The second case is when two completely different routes have the same total length.
3 3 1 3
1 2 2
2 3 2
1 3 4
The shortest distance is 4. Both the direct edge and the two-edge route satisfy the equality test, so all three roads are paved and the answer is 0.
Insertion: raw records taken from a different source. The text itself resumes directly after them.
Lemma calibrate_cancels_constant_sample_witness :
  is_uint8 (_ctrl2_cache oneshot_object)
  /\ (forall t1 t2, sample ready_env t1 = sample ready_env t2)
  /\ exists ev st' tr',
       (calibrate 1 ;; getEvent arm_target 1) ready_env oneshot_object []
       = Done (true, ev) st' tr'
       /\ x st' = 0 /\ magnetic_x ev = S754_zero false.
Proof.
  assert (Hc : is_uint8 (_ctrl2_cache oneshot_object))
    by (unfold is_uint8; vm_compute; split; [discriminate|reflexivity]).
  assert (Hsteady : forall t1 t2, sample ready_env t1 = sample ready_env t2)
    by (intros t1 t2; reflexivity).
  split; [exact Hc|]. split; [exact Hsteady|].
  destruct ((calibrate 1 ;; getEvent arm_target 1) ready_env
              oneshot_object []) as [[r ev] st' tr'|] eqn:E.
  - assert (Hr : r = true)
      by (vm_compute in E; injection E as <- _ _ _; reflexivity).
    subst r. exists ev, st', tr'. split; [reflexivity|].
    destruct (calibrate_cancels_constant_sample arm_target 1 ready_env
                oneshot_object [] true ev st' tr' Hc Hsteady E)
      as (Hx & _ & _ & Hm & _).
    split; [exact Hx|exact Hm].
  - vm_compute in E. discriminate E.
Defined.

(** X11.  calibrate returns only when both of its polls see the done bit.
    If the first poll never sees it, or the first one does and the second
    never does, calibrate exhausts every fuel: it hangs in the loop. *)
Theorem calibrate_hangs_in_either_poll (env : Env) (st : Adafruit_MMC5603)
    (tr : Trace) (fuel : nat) :
  ((forall j, status_bit env 6 (polled loop_set (cal_poll_high st tr) j) = 0)
   -> calibrate fuel env st tr = OutOfFuel)
  /\ (forall k1,
        done_at env 6 loop_set (cal_poll_high st tr) k1 ->
        (forall j, status_bit env 6
                     (polled loop_reset (cal_poll_low st tr k1) j) = 0) ->
        calibrate fuel env st tr = OutOfFuel).
Proof.
  split.
  - intros Hz. apply calibrate_spins. intros j _. apply Hz.
  - intros k1 D1 Hz.
    destruct (Nat.le_gt_cases fuel k1) as [Hle|Hgt].
    + apply calibrate_spins. intros j Hj. apply (proj1 D1). lia.
    + unfold calibrate. do 8 step.
      erewrite bind_done
        by (apply (while_not_completes env 6 loop_set);
            [apply loop_set_body|exact Hgt|exact D1]).
      erewrite bind_done by apply readXYZ_sample.
      do 4 step. apply bind_spin.
      apply (while_not_spins env 6 loop_reset _ (loop_reset_body env)).
      intros j _. apply Hz.
Qed.

Lemma once_env_status (tr : Trace) :
  status_bit once_env 6 tr
  = if (count_reads MMC56X3_OUT_X_L tr =? 0)%nat then 1 else 0.
Proof.
  unfold status_bit, once_env. cbn [device].
  destruct (count_reads MMC56X3_OUT_X_L tr =? 0)%nat; reflexivity.
Qed.

Lemma count_xyz_polled (evs tr : Trace) (k : nat) :
  (forall t, count_reads MMC56X3_OUT_X_L (evs ++ t)
             = count_reads MMC56X3_OUT_X_L t) ->
  count_reads MMC56X3_OUT_X_L (polled evs tr k)
  = count_reads MMC56X3_OUT_X_L tr.
Proof.
  intros Hevs. induction k as [|k IH]; [reflexivity|].
  cbn [polled]. rewrite Hevs. cbn [count_reads register_eqb]. exact IH.
Qed.

Lemma calibrate_hangs_in_either_poll_witness :
  done_at once_env 6 loop_set (cal_poll_high oneshot_object []) 0
  /\ (forall j, status_bit once_env 6
                  (polled loop_reset (cal_poll_low oneshot_object [] 0) j) = 0)
  /\ (forall j, status_bit stuck_env 6
                  (polled loop_set (cal_poll_high oneshot_object []) j) = 0)
  /\ calibrate 1000 once_env oneshot_object [] = OutOfFuel
  /\ calibrate 1000 stuck_env oneshot_object [] = OutOfFuel.
Proof.
  assert (D1 : done_at once_env 6 loop_set (cal_poll_high oneshot_object []) 0)
    by (split; [intros j Hj; lia|vm_compute; discriminate]).
  assert (Hz : forall j, status_bit once_env 6
                 (polled loop_reset (cal_poll_low oneshot_object [] 0) j) = 0)
    by (intros j; rewrite once_env_status,
          (count_xyz_polled loop_reset) by (intros t; reflexivity);
        reflexivity).
  assert (Hs : forall j, status_bit stuck_env 6
                 (polled loop_set (cal_poll_high oneshot_object []) j) = 0)
    by (intros j; apply never_done_stuck_env).
  split; [exact D1|]. split; [exact Hz|]. split; [exact Hs|].
  split.
  - exact (proj2 (calibrate_hangs_in_either_poll once_env oneshot_object []
                    1000) 0%nat D1 Hz).
  - exact (proj1 (calibrate_hangs_in_either_poll stuck_env oneshot_object []
                    1000) Hs).
Defined.

(** ** The numbers readTemperature and getEvent report *)

Lemma increasing_spec (l : list spec_float) (d : spec_float) :
  increasing l = true ->
  forall i j, (i < j < List.length l)%nat -> SFltb (nth i l d) (nth j l d) = true.
Proof.
  induction l as [|v l IH]; intros H i j Hij; [cbn [List.length] in Hij; lia|].
  cbn [increasing] in H. apply andb_true_iff in H. destruct H as [Hv Hl].
  cbn [List.length] in Hij. destruct j as [|j]; [lia|].
  destruct i as [|i].
  - cbn [nth]. apply (proj1 (forallb_forall _ _) Hv).
    apply nth_In. lia.
  - cbn [nth]. apply IH; [exact Hl|lia].
Qed.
The final case contains a road that is strictly worse than every alternative.
3 3 1 3
1 2 1
2 3 1
1 3 5
The shortest distance is 2. The long edge produces 0 + 5 + 0 = 5, which is larger than the optimum, so neither equality holds. Its length is added to the answer, producing the correct output 5.